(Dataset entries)
*** Begin section ***

(* ===== verification/FileSystem.v ===== *)
(** * FileSystem: the world the effectful code runs in

    The program touches the outside through [std::fs] (the cache directory
    and the image's metadata) and through [std::process] (the renderer).
    This file models that outside as a [world]:

    - the cache directory, [None] while it does not exist, otherwise the
      list of its entries in the order [read_dir] lists them, each with its
      name, its bytes and its modification time;
    - the clock, which stamps every write;
    - the metadata of image files, as [cache_key] reads it;
    - the fault policy: which file-system calls fail.  It is part of the
      world, so that the environment can change it between two renders;
    - the renderer: what running a command line returns;
    - the log of renderer invocations, oldest first (ghost state: the
      program never reads it).

    The operations are the [std::fs] calls of [main.rs], one definition per
    call, each returning [Err (EIo op)] when the policy makes it fail.  A
    file that is written again keeps its place in the listing; a new file is
    listed last. *)

From Stdlib Require Import ZArith List String Ascii Bool Lia.
From Stdlib Require Import RelationClasses Morphisms Setoid.
From S2P Require Import Prelude.
Import ListNotations.

#[local] Open Scope Z_scope.

(** ** Calls, errors, state *)

Inductive fs_op : Set :=
| OpMetadata (name : string)
| OpRead (name : string)
| OpCreate (name : string)
| OpWrite (name : string)
| OpRemove (name : string)
| OpReadDir
| OpCreateDir.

*** End section ***

## What is being asked
Match on "From": copy every line in the records that has it.

## Reply to the exercise
From Stdlib Require Import ZArith List String Ascii Bool Lia.
From Stdlib Require Import RelationClasses Morphisms Setoid.
From S2P Require Import Prelude.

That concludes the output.